La Spagna ha impartito agli azzurri un’autentica lezione di calcio. Che per paradosso ha rischiato di risultare sterile se in soccorso delle furie rosse, arginate con interventi prodigiosi da Donnarumma, non fosse sopraggiunta la casualità di un misero autogol. Toppo superiori gli spagnoli, che hanno avuto almeno sei nitide occasioni da rete. Ma anche troppo spreconi. Troppo mediocri gli azzurri, che di occasioni vere non se ne sono costruite neanche una. Al punto che il portiere iberico non ha quasi dovuto sporcarsi i guanti.
Straripante il dominio spagnolo almeno per tre quarti della partita. Basato su un’aggressività costante. Su ritmi velocissimi. Sulla raffinatezza del palleggio. Sul pressing alto che metteva in affanno i nostri difensori. Sul talento creativo di Fabian Ruiz e Pedri. Sulle devastanti qualità tecniche dei due baby prodigio Yamal e soprattutto Nico Williams, dai cui piedi funambolici sono partite le azioni più pericolose e il potentissimo tiro che nella ripresa ha centrato la traversa.
La Spagna guidata da Luis de la Fuente ha ritoccato i principi del tiki taka inculcati dal maestro Guardiola. Non si concentra a ipnotizzare l’avversario per poi infilzarlo. Cerca più frequentemente di un tempo la verticalizzazione. Batte una terza via fra il calcio posizionale e quello relazionale, le due contrapposte correnti di pensiero che si scontrano oggi sul terreno della filosofia applicata al calcio. La prima, di scuola spagnola, concepisce la manovra su schemi prefissati: quasi una catena di montaggio, con gli interpreti chiamati a presidiare spazi predestinati, La seconda, di scuola brasiliana, lascia briglia sciolta all’estro e alla fantasia e punta sulla fluidità e sull’intercambiabilità dei giocatori. Nel primo è il sistema a creare le connessioni, nel secondo sono le connessioni a modulare il sistema.
A prescindere dalle dispute dottrinarie è evidente che quel che conta di più è il profilo tecnico degli attori. La Spagna ha molti più campioni di noi. Per giunta giovani e fortemente motivati. E’ una potenza calcistica che ha tutti titoli per concorrere alla conquista del titolo europeo. Di contro l’Italia appare una squadra ancora troppo acerba. Alla ricerca per il momento confusa di un’evoluzione che dovrebbe renderla competitiva per i mondiali del 2026 negli Stati Uniti.

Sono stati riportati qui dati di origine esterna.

(** * Further properties *)

(** ** The region prompt, whatever is typed *)

Lemma prompt_loop_inv lines r rest evs :
  prompt_loop lines = (r, rest, evs) ->
  (exists choice bad line,
     r = Ok choice /\ lines = bad ++ line :: rest
     /\ Forall (fun l => answer_of l = None) bad /\ answer_of line = Some choice
     /\ evs = rejections bad ++ [EvInput region_prompt; EvPrint (msg_selected choice)])
  \/ (r = Raise EOFError /\ rest = []
      /\ Forall (fun l => answer_of l = None) lines
      /\ evs = rejections lines ++ [EvInput region_prompt]).
Proof.
  revert r rest evs. induction lines as [|l lines IH]; intros r rest evs H.
  - cbn in H. injection H as <- <- <-. right. repeat split. constructor.
  - rewrite prompt_loop_cons in H. destruct (answer_of l) as [choice|] eqn:Hl.
    + injection H as <- <- <-. left. exists choice, [], l. repeat split.
      * constructor.
      * exact Hl.
    + destruct (prompt_loop lines) as [[r0 rest0] evs0] eqn:Hp.
      injection H as <- <- <-.
      destruct (IH _ _ _ eq_refl)
        as [(choice & bad & line & -> & -> & Hbad & Hline & ->) | (-> & -> & Hbad & ->)].
      * left. exists choice, (l :: bad), line. repeat split; auto.
      * right. repeat split; auto.
Qed.

Lemma answer_of_values line choice :
  answer_of line = Some choice -> choice = "intl" \/ choice = "cn".
Proof.
  unfold answer_of. destruct (str_in _ ["y"; "yes"]); [intros [= <-]; auto|].
  destruct (str_in _ ["n"; "no"]); [intros [= <-]; auto | discriminate].
Qed.

(** X1. [_prompt_for_environment] returns "intl" or "cn", as its docstring
    says, having read the lines up to the first one it accepts and no
    further, every line before it being rejected with the complaint; or it
    raises [EOFError], when every line there was is rejected.  It touches
    nothing but the console and the trace. *)
Theorem prompt_returns_choice_or_eof w r w' :
  _prompt_for_environment w = (r, w') ->
  same_files w w'
  /\ ((exists choice bad line,
         r = Ok choice /\ (choice = "intl" \/ choice = "cn")
         /\ console w = bad ++ line :: console w'
         /\ Forall (fun l => answer_of l = None) bad
         /\ answer_of line = Some choice
         /\ trace w' = trace w ++ rejections bad
                       ++ [EvInput region_prompt; EvPrint (msg_selected choice)])
      \/ (r = Raise EOFError /\ console w' = []
          /\ Forall (fun l => answer_of l = None) (console w)
          /\ trace w' = trace w ++ rejections (console w) ++ [EvInput region_prompt])).
Proof.
  intros H. split; [eauto using prompt_for_environment_files|].
  unfold _prompt_for_environment in H.
  destruct (prompt_loop (console w)) as [[r0 rest] evs] eqn:Hp.
  injection H as <- <-. rewrite emits_fields. cbn [console trace with_console].
  destruct (prompt_loop_inv _ _ _ _ Hp)
    as [(choice & bad & line & -> & Hc & Hbad & Hline & ->) | (-> & -> & Hbad & ->)].
  - left. exists choice, bad, line. repeat split; eauto using answer_of_values.
  - right. auto.
Qed.

Lemma prompt_returns_choice_or_eof_sample :
  same_files (fresh Missing ["what?"; " N "; "later"])
             (snd (_prompt_for_environment (fresh Missing ["what?"; " N "; "later"]))).
Proof.
  apply (prompt_returns_choice_or_eof (fresh Missing ["what?"; " N "; "later"])
           (fst (_prompt_for_environment (fresh Missing ["what?"; " N "; "later"])))).
  apply surjective_pairing.
Defined.

(** ** Input that ends, and stores that cannot be used *)

Lemma prompt_for_environment_eof w :
  Forall (fun l => answer_of l = None) (console w) ->
  _prompt_for_environment w =
  (Raise EOFError,
   with_console [] (emits (rejections (console w) ++ [EvInput region_prompt]) w)).
Proof.
  intros H. unfold _prompt_for_environment. now rewrite (prompt_loop_eof _ H).
Qed.

Section Endings.

Variable path : string.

Se aggredita l’Italia non escogita altre risorse che risucchiarsi in massa all’indietro rilanciando – in fatto di filosofia – gli schemi polverosi del catenaccio.

Contro la Spagna, a centrocampo, non si sono mai accese le lampadine di Barella e Jorginho (poi sostituto). Davanti Chiesa non ha mai sbrigliato la sua potenza di progressione, confermando di marciare a corrente alternata dopo l’infortunio, e Scamacca è parso un ectoplasma perdendo nel paragone la sfida fra centravanti con Morata che è molto più anziano e logorato ma anche più vispo di lui. Solo nella fase finale l’Italia ha abbozzato qualche manovra che non ha però mai alzato il tasso di pericolosità. L’unica certezza su cui contare è Donnarumma, che si sta confermando uno dei portieri migliori del pianeta. A Spalletti non è rimasto che riconoscere come ultrameritata la vittoria della Spagna. Per superiorità di freschezza, ha aggiunto. Ma, per onestà critica, soprattutto di gioco.
E adesso? Nulla è ovviamente perduto. Per qualificarsi all’Italia lunedì basta un pareggio con la Croazia, nettamente sconfitta dalla Spagna (3-0) e in netta difficoltà anche con l’Albania (2-2). E’ una nobile precipitosamente decaduta se si pensa che solo un anno e mezzo fa si piazzò terza ai mondiali in Qatar. E solo quattro anni prima in Russia arrivò addirittura seconda, sconfitta in finale dalla Francia. L’emblema del suo viale del tramonto è il pallone d’oro Luka Modric, il fuoriclasse che a settembre compirà 39 anni. Lo stesso Ancelotti nel Real Madrid impiega ormai con parsimonia le sue residue energie.
E’ vero che la Croazia, che deve per forza batterci se vuol continuare l’avventura europea, potrebbe avere un sussulto di orgoglio. E l’Italia commetterebbe forse un errore capitale se si limitasse a difendere il pareggio. Nemmeno la sconfitta probabilmente ci escluderebbe perché agli ottavi si qualificano anche le quattro migliori fra le terze classificate. A meno che a una nostra sconfitta non si abbinasse la contemporanea vittoria dell’Albania sulla Spagna (rilassata perché già promossa), relegandoci al quarto posto. Ma qui entriamo nel terreno dei film dell’orrore.